§ **AIM OF THE TASK**: Would you return, word for word, the lines of the data below from the line with "d || inb c set'" through the line with "Definition HasSuffix (s", and no others?

§ **PROVIDED INFORMATION**:
(** * store-api: the catalog query service over a document store

    A shallow embedding of [index.js]: the four Express route handlers
    ([/products], [/product/:productId], [/products/search],
    [/products/filter]) and the maintenance routine
    [updateProductsWithKeywords], together with a model of the part of the
    Firestore client they call ([query], [where], [orderBy], [limit],
    [startAfter], [getDocs], [getDoc], [updateDoc]). *)

From Stdlib Require Import ZArith QArith Ascii String List Bool Lia.
From Stdlib Require Import OrderedTypeEx.
From stdpp Require Import base option list sorting strings gmap.

Local Open Scope string_scope.
Local Open Scope Z_scope.

(** ** JavaScript built-ins used by the handlers *)

Module JS.

(** A JavaScript number as far as the handlers look at it: they only parse
    and compare numbers, so a finite double is represented by the rational
    it denotes (rounding to 53 bits is not modelled). *)
Inductive Num : Type :=
  | NaN
  | NegInf
  | Fin (q : Q)
  | PosInf.

(** ASCII white space (the Unicode spaces beyond U+007F are left out). *)
Definition is_space (c : ascii) : bool :=
  let n := N_of_ascii c in
  (n =? 32)%N || ((9 <=? n)%N && (n <=? 13)%N).

Fixpoint skip_space (s : string) : string :=
  match s with
  | String c s' => if is_space c then skip_space s' else s
  | EmptyString => EmptyString
  end.
(** * devback: snapshot engine, rotation, lock validation and hook debounce

    A shallow embedding of the Go sources of [arumata/devback]
    ([internal/usecase], [internal/adapters/lock], [cmd/app]) together with
    the properties of its specification that were checked against it.

    Conventions.
    - Go [string]s are byte strings: Rocq [string] (a list of [ascii]).
    - Go [int]/[int64] are [Z]; where the source does arithmetic that can
      leave the 64-bit range the wrap-around is written out ([wrap64]).
    - The use cases talk to the outside world through ports (Go interfaces).
      A port is a record of functions over an abstract world [W]; reads are
      functions of the world, writes return the new world.
    - Go [error] values are modelled by [error]: sentinels, wrapped errors
      ([fmt.Errorf] with [%w]) and opaque messages, with [errors_Is]. *)

From Stdlib Require Import String Ascii List ZArith Lia Bool Arith.
From Stdlib Require Import Sorting.Sorted Permutation.
From Stdlib Require Import OrderedTypeEx.
Import ListNotations.

Open Scope string_scope.
Open Scope list_scope.

(* ------------------------------------------------------------------ *)
(** ** Models of the Go standard-library functions the sources call   *)
(* ------------------------------------------------------------------ *)

Module Go.

Definition byteN (c : ascii) : N := N_of_ascii c.

Definition len (s : string) : nat := String.length s.

(** [s[:n]] and [s[n:]]. *)
Fixpoint take (n : nat) (s : string) : string :=
  match n, s with
  | S k, String c s' => String c (take k s')
  | _, _ => ""
  end.

Fixpoint drop (n : nat) (s : string) : string :=
  match n, s with
  | S k, String _ s' => drop k s'
  | _, _ => s
  end.

Fixpoint inb (c : ascii) (set : string) : bool :=
  match set with
  | "" => false
  | String d set' => Ascii.eqb c d || inb c set'
  end.

(** [strings.HasPrefix], [strings.HasSuffix]. *)
Definition HasPrefix (s p : string) : bool := String.prefix p s.

Definition HasSuffix (s suf : string) : bool :=
  (len suf <=? len s)%nat && String.eqb (drop (len s - len suf) s) suf.

(** [strings.Index]: [None] stands for Go's [-1]. *)
Fixpoint Index (s sep : string) : option nat :=
  if String.prefix sep s then Some 0%nat
  else match s with
       | "" => None
       | String _ s' => option_map S (Index s' sep)
       end.

Definition Contains (s sub : string) : bool :=
  match Index s sub with Some _ => true | None => false end.

(** [strings.LastIndex]. *)
Fixpoint LastIndex (s sep : string) : option nat :=
  match s with
  | "" => if String.prefix sep "" then Some 0%nat else None
  | String _ s' =>
      match LastIndex s' sep with
      | Some i => Some (S i)
      | None => if String.prefix sep s then Some 0%nat else None
      end
  end.

(** [strings.ContainsAny]. *)
Fixpoint ContainsAny (s chars : string) : bool :=
  match s with
  | "" => false
  | String c s' => inb c chars || ContainsAny s' chars
  end.

(** [strings.Split] for a non-empty separator (the sources only split on
    one-byte separators).  [skip] counts the bytes of a separator that has
    just been recognised and still has to be consumed. *)
Fixpoint splitLoop (sep : string) (skip : nat) (cur : string) (s : string)
  : list string :=
  match s with
  | "" => [cur]
  | String c s' =>
      match skip with
      | S k => splitLoop sep k cur s'
      | O =>
          if String.prefix sep s
          then cur :: splitLoop sep (len sep - 1) "" s'
          else splitLoop sep 0 (cur ++ String c "") s'
      end
  end.

Definition Split (s sep : string) : list string := splitLoop sep 0 "" s.

(** [strings.ReplaceAll] for a non-empty [old]. *)
Fixpoint replaceLoop (old new : string) (skip : nat) (s : string) : string :=
  match s with
  | "" => ""
  | String c s' =>
      match skip with
      | S k => replaceLoop old new k s'
      | O =>
          if String.prefix old s
          then new ++ replaceLoop old new (len old - 1) s'
          else String c (replaceLoop old new 0 s')
      end
  end.

Definition ReplaceAll (s old new : string) : string := replaceLoop old new 0 s.

(** [strings.TrimSuffix], [strings.TrimPrefix]. *)
Definition TrimSuffix (s suf : string) : string :=
  if HasSuffix s suf then take (len s - len suf) s else s.

Definition TrimPrefix (s p : string) : string :=
  if HasPrefix s p then drop (len p) s else s.

(** [strings.TrimLeft], [strings.TrimRight], [strings.Trim] for an ASCII
    cutset. *)
Fixpoint TrimLeft (s cutset : string) : string :=
  match s with
  | "" => ""
  | String c s' => if inb c cutset then TrimLeft s' cutset else s
  end.

Fixpoint TrimRight (s cutset : string) : string :=
  match s with
  | "" => ""
  | String c s' =>
      let r := TrimRight s' cutset in
      if String.eqb r "" && inb c cutset then "" else String c r
  end.

Definition Trim (s cutset : string) : string :=
  TrimRight (TrimLeft s cutset) cutset.

(** [strings.ToLower] on the ASCII letters. *)
Definition lowerByte (c : ascii) : ascii :=
  let n := byteN c in
  if ((65 <=? n) && (n <=? 90))%N then ascii_of_N (n + 32) else c.

Fixpoint ToLower (s : string) : string :=
  match s with
  | "" => ""
  | String c s' => String (lowerByte c) (ToLower s')
  end.

(** [utf8.DecodeRuneInString]: the rune and its width in bytes.  An invalid
    or short encoding decodes to [RuneError] with width 1, the empty string
    to [RuneError] with width 0. *)
Definition RuneError : N := 65533.

Definition inRange (lo hi b : N) : bool := ((lo <=? b) && (b <=? hi))%N.

Definition DecodeRuneInString (s : string) : N * nat :=
  match s with
  | "" => (RuneError, 0%nat)
  | String c0 r0 =>
      let s0 := byteN c0 in
      if (s0 <? 128)%N then (s0, 1%nat)
      else
        (* size and accepted range of the second byte, from the table [first] *)
        let '(sz, lo, hi) :=
          (if inRange 194 223 s0 then (2%nat, 128, 191)
           else if (s0 =? 224) then (3%nat, 160, 191)
           else if inRange 225 236 s0 then (3%nat, 128, 191)
           else if (s0 =? 237) then (3%nat, 128, 159)
           else if inRange 238 239 s0 then (3%nat, 128, 191)
           else if (s0 =? 240) then (4%nat, 144, 191)
           else if inRange 241 243 s0 then (4%nat, 128, 191)
           else if (s0 =? 244) then (4%nat, 128, 143)
           else (0%nat, 0, 0))%N in
        match sz with
        | O => (RuneError, 1%nat)
        | _ =>
          match r0 with
          | "" => (RuneError, 1%nat)
          | String c1 r1 =>
              let s1 := byteN c1 in
              if negb (inRange lo hi s1) then (RuneError, 1%nat)
              else if (sz <=? 2)%nat
              then (N.lor (N.shiftl (N.land s0 31) 6) (N.land s1 63), 2%nat)
              else
                match r1 with
                | "" => (RuneError, 1%nat)
                | String c2 r2 =>
                    let s2 := byteN c2 in
                    if negb (inRange 128 191 s2) then (RuneError, 1%nat)
                    else if (sz <=? 3)%nat
                    then (N.lor (N.shiftl (N.land s0 15) 12)
                            (N.lor (N.shiftl (N.land s1 63) 6) (N.land s2 63)),
                          3%nat)
                    else
                      match r2 with
                      | "" => (RuneError, 1%nat)
                      | String c3 _ =>
                          let s3 := byteN c3 in
                          if negb (inRange 128 191 s3) then (RuneError, 1%nat)
                          else (N.lor (N.shiftl (N.land s0 7) 18)
                                  (N.lor (N.shiftl (N.land s1 63) 12)
                                     (N.lor (N.shiftl (N.land s2 63) 6)
                                        (N.land s3 63))),
                                4%nat)
                      end
                end
          end
        end
  end.

(** *** [path.Match]

    Results are pairs [(matched, bad)]: [bad] stands for [ErrBadPattern]. *)

Definition isByte (c : ascii) (n : N) : bool := (byteN c =? n)%N.
Definition bSlash := 47%N.      (* '/' *)
Definition bBackslash := 92%N.  (* '\' *)
Definition bStar := 42%N.       (* '*' *)
Definition bQuestion := 63%N.   (* '?' *)
Definition bLBracket := 91%N.   (* '[' *)
Definition bRBracket := 93%N.   (* ']' *)
Definition bCaret := 94%N.      (* '^' *)
Definition bMinus := 45%N.      (* '-' *)

Fixpoint dropStars (p : string) : bool * string :=
  match p with
  | String c p' => if isByte c bStar then (true, snd (dropStars p')) else (false, p)
  | "" => (false, "")
  end.

(** Length of the chunk at the head of [p]: up to the first [*] that is
    not inside a bracket expression; a backslash protects the next byte. *)
Fixpoint scanLen (p : string) (inrange : bool) : nat :=
  match p with
  | "" => 0
  | String c p' =>
      if isByte c bBackslash then
        match p' with
        | "" => 1
        | String _ p'' => 2 + scanLen p'' inrange
        end
      else if isByte c bLBracket then 1 + scanLen p' true
      else if isByte c bRBracket then 1 + scanLen p' false
      else if isByte c bStar then (if inrange then 1 + scanLen p' inrange else 0)
      else 1 + scanLen p' inrange
  end%nat.

Definition scanChunk (pattern : string) : bool * string * string :=
  let '(star, p) := dropStars pattern in
  let i := scanLen p false in
  (star, take i p, drop i p).

(** [getEsc]: one, possibly escaped, rune of a bracket expression. *)
Definition getEsc (chunk : string) : option (N * string) :=
  match chunk with
  | "" => None
  | String c rest =>
      if isByte c bMinus || isByte c bRBracket then None
      else
        let chunk1 := if isByte c bBackslash then rest else chunk in
        if isByte c bBackslash && String.eqb rest "" then None
        else
          let '(r, n) := DecodeRuneInString chunk1 in
          let nchunk := drop n chunk1 in
          if ((r =? RuneError)%N && (n =? 1)%nat) || String.eqb nchunk ""
          then None
          else Some (r, nchunk)
  end.

(** The ranges of a bracket expression, after the optional [^].  Returns
    whether [r] is in one of them and the chunk after the closing [']']. *)
Fixpoint classLoop (fuel : nat) (chunk : string) (r : N) (matched : bool)
  (nrange : nat) : option (bool * string) :=
  match fuel with
  | O => None
  | S fuel' =>
      match chunk with
      | String c rest =>
          if isByte c bRBracket && (0 <? nrange)%nat then Some (matched, rest)
          else classRange fuel' chunk r matched nrange
      | "" => classRange fuel' chunk r matched nrange
      end
  end
with classRange (fuel : nat) (chunk : string) (r : N) (matched : bool)
  (nrange : nat) : option (bool * string) :=
  match fuel with
  | O => None
  | S fuel' =>
      match getEsc chunk with
      | None => None
      | Some (lo, chunk1) =>
          match chunk1 with
          | String d rest1 =>
              if isByte d bMinus then
                match getEsc rest1 with
                | None => None
                | Some (hi, chunk2) =>
                    classLoop fuel' chunk2 r
                      (matched || ((lo <=? r) && (r <=? hi))%N) (S nrange)
                end
              else classLoop fuel' chunk1 r
                     (matched || ((lo <=? r) && (r <=? lo))%N) (S nrange)
          | "" => None
          end
      end
  end.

§ **SOLUTION TO THIS EXERCISE**:
  | String d set' => Ascii.eqb c d || inb c set'
  end.

(** [strings.HasPrefix], [strings.HasSuffix]. *)
Definition HasPrefix (s p : string) : bool := String.prefix p s.

Definition HasSuffix (s suf : string) : bool :=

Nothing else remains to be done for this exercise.